▼▼▼

(** X20. In [src/index.ts] the trade-proof route is the only one that
    writes the cache: a request to any other route leaves the cache
    directory as it was. *)
Theorem only_trade_proof_writes_the_cache (H : Host) (r : Route)
    (req : Request) (s : State) :
  r <> POST_generateUSDMTradeProof ->
  files (snd (serve H r req s)) = files s.
Proof.
  intros Hr. destruct r; [| destruct (Hr eq_refl) | |].
  - destruct (root_run H req s) as (c & s' & -> & _ & _ & Hf). exact Hf.
  - destruct (asset_run H req s) as (s' & -> & Hout). simpl.
    destruct Hout; assumption.
  - destruct (debugproxy_run H req s) as (res & logged & _ & ->).
    reflexivity.
Qed.

Lemma only_trade_proof_writes_the_cache_witness :
  files
    (snd (serve demo_host POST_generateAssetProof demo_request
            (state_with_cache_file "old"))) =
  files (state_with_cache_file "old").
Proof.
  apply (only_trade_proof_writes_the_cache demo_host
           POST_generateAssetProof demo_request
           (state_with_cache_file "old")).
  discriminate.
Defined.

▲▲▲

**Exercise directions**
The answer should be a single number giving how many lines in the records hold the word "Hout".

**Task solution**
2